=== TASK PROMPT ===
Take the entries below and print only the lines from the one with "apply reads_adds, skip_reads : keeps." through the one with "unfold mbind, M_bind, get_state.", exactly as they stand, both ends included.

(Collected data entries)
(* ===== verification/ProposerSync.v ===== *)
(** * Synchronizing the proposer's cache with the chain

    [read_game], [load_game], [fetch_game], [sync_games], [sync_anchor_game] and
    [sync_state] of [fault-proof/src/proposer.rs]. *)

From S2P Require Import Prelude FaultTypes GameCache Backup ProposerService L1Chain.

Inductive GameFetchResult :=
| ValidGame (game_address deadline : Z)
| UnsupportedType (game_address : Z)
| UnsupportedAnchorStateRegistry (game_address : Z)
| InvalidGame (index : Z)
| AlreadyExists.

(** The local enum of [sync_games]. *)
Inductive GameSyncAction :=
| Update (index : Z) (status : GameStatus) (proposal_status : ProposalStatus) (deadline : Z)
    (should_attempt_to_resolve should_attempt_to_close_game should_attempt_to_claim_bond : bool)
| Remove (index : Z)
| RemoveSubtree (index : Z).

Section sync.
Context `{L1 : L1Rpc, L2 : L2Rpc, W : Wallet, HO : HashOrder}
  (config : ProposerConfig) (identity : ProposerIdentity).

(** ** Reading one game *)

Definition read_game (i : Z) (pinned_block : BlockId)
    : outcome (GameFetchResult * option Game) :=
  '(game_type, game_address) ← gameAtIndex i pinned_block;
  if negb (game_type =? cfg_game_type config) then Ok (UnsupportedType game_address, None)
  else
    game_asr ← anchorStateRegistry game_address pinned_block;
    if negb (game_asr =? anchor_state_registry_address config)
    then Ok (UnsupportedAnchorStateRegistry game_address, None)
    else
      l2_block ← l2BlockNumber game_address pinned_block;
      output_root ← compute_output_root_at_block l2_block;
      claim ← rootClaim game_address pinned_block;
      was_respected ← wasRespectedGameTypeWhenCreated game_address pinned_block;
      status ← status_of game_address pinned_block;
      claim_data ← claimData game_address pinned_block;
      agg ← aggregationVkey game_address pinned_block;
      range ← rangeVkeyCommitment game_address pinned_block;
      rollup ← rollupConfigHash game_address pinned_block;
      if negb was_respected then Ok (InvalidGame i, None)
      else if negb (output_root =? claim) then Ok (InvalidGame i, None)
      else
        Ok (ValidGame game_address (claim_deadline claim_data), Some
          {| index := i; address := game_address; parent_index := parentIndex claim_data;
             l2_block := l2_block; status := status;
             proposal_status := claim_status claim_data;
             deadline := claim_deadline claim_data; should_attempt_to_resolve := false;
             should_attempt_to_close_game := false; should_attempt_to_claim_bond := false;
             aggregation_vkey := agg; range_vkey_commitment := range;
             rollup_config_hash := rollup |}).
--
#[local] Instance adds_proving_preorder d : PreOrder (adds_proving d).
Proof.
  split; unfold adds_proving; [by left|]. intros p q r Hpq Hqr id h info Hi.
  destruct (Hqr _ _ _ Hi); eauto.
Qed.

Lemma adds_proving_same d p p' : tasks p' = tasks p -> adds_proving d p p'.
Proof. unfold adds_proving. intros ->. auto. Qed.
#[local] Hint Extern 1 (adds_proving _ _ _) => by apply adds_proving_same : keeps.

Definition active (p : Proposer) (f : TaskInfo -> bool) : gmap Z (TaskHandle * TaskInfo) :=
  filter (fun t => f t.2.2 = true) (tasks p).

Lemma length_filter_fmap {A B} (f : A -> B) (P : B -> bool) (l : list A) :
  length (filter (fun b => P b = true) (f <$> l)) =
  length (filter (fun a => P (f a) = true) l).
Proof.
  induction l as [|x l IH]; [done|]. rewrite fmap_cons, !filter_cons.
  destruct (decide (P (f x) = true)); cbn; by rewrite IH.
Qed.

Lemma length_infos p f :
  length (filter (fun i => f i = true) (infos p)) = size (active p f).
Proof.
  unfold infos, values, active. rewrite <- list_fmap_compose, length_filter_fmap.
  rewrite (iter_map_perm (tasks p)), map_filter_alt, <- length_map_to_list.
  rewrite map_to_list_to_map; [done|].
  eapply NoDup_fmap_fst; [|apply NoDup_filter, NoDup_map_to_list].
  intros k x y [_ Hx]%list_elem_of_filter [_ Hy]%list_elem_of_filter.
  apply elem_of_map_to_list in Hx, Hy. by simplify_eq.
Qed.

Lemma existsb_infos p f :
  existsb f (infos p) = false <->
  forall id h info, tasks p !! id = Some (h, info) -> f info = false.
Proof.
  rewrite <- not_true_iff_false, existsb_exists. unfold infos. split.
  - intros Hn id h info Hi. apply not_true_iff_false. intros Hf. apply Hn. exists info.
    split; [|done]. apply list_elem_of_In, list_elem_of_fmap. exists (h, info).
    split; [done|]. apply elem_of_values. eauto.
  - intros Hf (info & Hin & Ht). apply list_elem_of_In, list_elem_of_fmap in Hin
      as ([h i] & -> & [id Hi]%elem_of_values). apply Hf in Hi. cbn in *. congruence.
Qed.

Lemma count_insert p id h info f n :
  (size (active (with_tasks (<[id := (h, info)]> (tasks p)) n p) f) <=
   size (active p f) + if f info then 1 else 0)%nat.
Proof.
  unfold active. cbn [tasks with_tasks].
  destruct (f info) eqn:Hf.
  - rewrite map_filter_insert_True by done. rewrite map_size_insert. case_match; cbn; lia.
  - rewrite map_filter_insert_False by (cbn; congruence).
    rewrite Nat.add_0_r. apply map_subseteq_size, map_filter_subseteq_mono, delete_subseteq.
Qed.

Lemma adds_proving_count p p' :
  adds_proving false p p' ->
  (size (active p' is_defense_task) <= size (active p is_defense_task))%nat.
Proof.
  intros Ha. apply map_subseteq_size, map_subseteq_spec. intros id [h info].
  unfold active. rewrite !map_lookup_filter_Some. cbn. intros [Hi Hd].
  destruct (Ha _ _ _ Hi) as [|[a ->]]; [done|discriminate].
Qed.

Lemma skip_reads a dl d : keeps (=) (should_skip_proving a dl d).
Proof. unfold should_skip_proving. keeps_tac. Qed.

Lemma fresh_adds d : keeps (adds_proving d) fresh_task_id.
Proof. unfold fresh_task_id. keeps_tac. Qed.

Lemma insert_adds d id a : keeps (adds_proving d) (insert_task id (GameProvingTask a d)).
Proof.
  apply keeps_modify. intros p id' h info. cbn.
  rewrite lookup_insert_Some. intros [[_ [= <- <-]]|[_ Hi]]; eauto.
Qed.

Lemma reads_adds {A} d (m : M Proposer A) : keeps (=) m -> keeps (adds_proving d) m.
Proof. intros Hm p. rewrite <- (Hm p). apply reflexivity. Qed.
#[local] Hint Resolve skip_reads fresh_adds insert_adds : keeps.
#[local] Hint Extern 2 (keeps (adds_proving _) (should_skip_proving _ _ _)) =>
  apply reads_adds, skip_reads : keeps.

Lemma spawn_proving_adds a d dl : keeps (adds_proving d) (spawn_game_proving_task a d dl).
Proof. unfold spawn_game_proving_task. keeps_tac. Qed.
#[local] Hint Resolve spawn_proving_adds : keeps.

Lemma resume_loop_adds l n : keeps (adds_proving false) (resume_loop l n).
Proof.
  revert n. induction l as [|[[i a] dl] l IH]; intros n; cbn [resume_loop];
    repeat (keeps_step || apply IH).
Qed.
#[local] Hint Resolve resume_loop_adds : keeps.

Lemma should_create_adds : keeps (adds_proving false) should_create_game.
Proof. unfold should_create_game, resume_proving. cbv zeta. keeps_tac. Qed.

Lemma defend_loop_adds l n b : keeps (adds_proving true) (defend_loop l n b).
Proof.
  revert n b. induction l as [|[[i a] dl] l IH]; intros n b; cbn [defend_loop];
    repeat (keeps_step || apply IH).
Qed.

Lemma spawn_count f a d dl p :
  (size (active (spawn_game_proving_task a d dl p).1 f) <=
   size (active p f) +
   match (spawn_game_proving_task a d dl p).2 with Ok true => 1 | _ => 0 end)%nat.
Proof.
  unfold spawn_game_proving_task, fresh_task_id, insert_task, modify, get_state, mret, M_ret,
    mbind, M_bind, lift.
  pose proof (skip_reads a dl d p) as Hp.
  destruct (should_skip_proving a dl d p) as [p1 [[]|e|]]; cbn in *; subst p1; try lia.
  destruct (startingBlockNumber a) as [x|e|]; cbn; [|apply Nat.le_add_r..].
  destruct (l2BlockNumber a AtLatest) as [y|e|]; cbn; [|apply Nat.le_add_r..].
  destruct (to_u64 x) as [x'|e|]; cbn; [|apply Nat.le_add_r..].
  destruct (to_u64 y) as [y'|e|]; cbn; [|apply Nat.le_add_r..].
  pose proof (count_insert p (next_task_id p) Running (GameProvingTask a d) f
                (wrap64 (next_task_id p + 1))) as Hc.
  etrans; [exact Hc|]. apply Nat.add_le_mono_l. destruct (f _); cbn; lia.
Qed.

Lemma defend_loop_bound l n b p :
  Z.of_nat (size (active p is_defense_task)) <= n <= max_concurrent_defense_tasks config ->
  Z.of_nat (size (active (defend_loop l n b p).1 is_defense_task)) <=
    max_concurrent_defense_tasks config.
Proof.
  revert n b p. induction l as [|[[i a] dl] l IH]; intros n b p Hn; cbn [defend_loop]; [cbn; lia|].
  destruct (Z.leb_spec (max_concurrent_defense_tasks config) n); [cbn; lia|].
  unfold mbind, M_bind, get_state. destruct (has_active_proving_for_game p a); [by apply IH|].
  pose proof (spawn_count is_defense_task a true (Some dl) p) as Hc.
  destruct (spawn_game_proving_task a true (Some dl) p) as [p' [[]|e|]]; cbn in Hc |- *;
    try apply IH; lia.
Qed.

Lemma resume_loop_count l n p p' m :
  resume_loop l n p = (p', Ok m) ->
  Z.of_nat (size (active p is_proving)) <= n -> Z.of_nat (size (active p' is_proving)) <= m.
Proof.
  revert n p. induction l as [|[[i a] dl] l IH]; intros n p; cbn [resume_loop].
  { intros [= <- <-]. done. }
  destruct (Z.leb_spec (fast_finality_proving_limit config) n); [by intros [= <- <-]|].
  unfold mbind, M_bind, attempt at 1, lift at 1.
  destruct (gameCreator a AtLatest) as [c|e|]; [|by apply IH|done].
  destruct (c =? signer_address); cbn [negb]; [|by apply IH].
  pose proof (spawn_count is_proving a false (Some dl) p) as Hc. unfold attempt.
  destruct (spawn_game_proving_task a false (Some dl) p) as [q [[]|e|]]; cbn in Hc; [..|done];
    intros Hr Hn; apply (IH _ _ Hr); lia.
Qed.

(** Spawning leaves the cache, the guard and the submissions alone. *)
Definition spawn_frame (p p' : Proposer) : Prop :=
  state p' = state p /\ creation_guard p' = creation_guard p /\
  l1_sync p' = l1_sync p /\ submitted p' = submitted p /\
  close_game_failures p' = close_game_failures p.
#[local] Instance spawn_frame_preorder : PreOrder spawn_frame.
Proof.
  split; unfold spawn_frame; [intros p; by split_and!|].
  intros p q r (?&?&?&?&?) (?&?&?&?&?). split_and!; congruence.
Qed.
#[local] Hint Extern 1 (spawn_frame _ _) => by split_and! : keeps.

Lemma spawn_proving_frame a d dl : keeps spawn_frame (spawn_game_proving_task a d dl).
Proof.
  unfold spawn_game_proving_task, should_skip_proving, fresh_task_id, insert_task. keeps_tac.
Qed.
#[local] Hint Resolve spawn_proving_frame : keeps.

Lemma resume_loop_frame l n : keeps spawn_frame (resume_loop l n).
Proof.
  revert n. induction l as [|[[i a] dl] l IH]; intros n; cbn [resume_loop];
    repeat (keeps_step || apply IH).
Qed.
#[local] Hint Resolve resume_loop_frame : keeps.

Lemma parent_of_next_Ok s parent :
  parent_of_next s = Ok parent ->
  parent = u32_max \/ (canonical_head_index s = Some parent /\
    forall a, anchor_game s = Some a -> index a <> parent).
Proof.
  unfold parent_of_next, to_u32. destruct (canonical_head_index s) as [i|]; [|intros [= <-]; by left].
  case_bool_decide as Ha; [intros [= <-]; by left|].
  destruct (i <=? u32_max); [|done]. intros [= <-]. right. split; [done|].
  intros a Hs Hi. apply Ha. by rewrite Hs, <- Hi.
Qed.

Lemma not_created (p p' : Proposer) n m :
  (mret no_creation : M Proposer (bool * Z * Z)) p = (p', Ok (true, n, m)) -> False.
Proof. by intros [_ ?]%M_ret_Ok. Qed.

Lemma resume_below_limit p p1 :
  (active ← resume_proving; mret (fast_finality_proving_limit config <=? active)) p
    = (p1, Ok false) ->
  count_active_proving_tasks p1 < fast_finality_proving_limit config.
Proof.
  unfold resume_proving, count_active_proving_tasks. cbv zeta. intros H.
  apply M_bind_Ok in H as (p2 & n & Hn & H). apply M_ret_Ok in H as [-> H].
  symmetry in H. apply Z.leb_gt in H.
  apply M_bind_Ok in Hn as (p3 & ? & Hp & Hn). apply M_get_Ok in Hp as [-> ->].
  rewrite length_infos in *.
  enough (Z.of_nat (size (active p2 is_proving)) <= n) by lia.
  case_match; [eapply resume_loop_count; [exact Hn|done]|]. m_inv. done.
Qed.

=== ANSWER SECTION ===
  apply reads_adds, skip_reads : keeps.

Lemma spawn_proving_adds a d dl : keeps (adds_proving d) (spawn_game_proving_task a d dl).
Proof. unfold spawn_game_proving_task. keeps_tac. Qed.
#[local] Hint Resolve spawn_proving_adds : keeps.

Lemma resume_loop_adds l n : keeps (adds_proving false) (resume_loop l n).
Proof.
  revert n. induction l as [|[[i a] dl] l IH]; intros n; cbn [resume_loop];
    repeat (keeps_step || apply IH).
Qed.
#[local] Hint Resolve resume_loop_adds : keeps.

Lemma should_create_adds : keeps (adds_proving false) should_create_game.
Proof. unfold should_create_game, resume_proving. cbv zeta. keeps_tac. Qed.

Lemma defend_loop_adds l n b : keeps (adds_proving true) (defend_loop l n b).
Proof.
  revert n b. induction l as [|[[i a] dl] l IH]; intros n b; cbn [defend_loop];
    repeat (keeps_step || apply IH).
Qed.

Lemma spawn_count f a d dl p :
  (size (active (spawn_game_proving_task a d dl p).1 f) <=
   size (active p f) +
   match (spawn_game_proving_task a d dl p).2 with Ok true => 1 | _ => 0 end)%nat.
Proof.
  unfold spawn_game_proving_task, fresh_task_id, insert_task, modify, get_state, mret, M_ret,
    mbind, M_bind, lift.
  pose proof (skip_reads a dl d p) as Hp.
  destruct (should_skip_proving a dl d p) as [p1 [[]|e|]]; cbn in *; subst p1; try lia.
  destruct (startingBlockNumber a) as [x|e|]; cbn; [|apply Nat.le_add_r..].
  destruct (l2BlockNumber a AtLatest) as [y|e|]; cbn; [|apply Nat.le_add_r..].
  destruct (to_u64 x) as [x'|e|]; cbn; [|apply Nat.le_add_r..].
  destruct (to_u64 y) as [y'|e|]; cbn; [|apply Nat.le_add_r..].
  pose proof (count_insert p (next_task_id p) Running (GameProvingTask a d) f
                (wrap64 (next_task_id p + 1))) as Hc.
  etrans; [exact Hc|]. apply Nat.add_le_mono_l. destruct (f _); cbn; lia.
Qed.

Lemma defend_loop_bound l n b p :
  Z.of_nat (size (active p is_defense_task)) <= n <= max_concurrent_defense_tasks config ->
  Z.of_nat (size (active (defend_loop l n b p).1 is_defense_task)) <=
    max_concurrent_defense_tasks config.
Proof.
  revert n b p. induction l as [|[[i a] dl] l IH]; intros n b p Hn; cbn [defend_loop]; [cbn; lia|].
  destruct (Z.leb_spec (max_concurrent_defense_tasks config) n); [cbn; lia|].
  unfold mbind, M_bind, get_state. destruct (has_active_proving_for_game p a); [by apply IH|].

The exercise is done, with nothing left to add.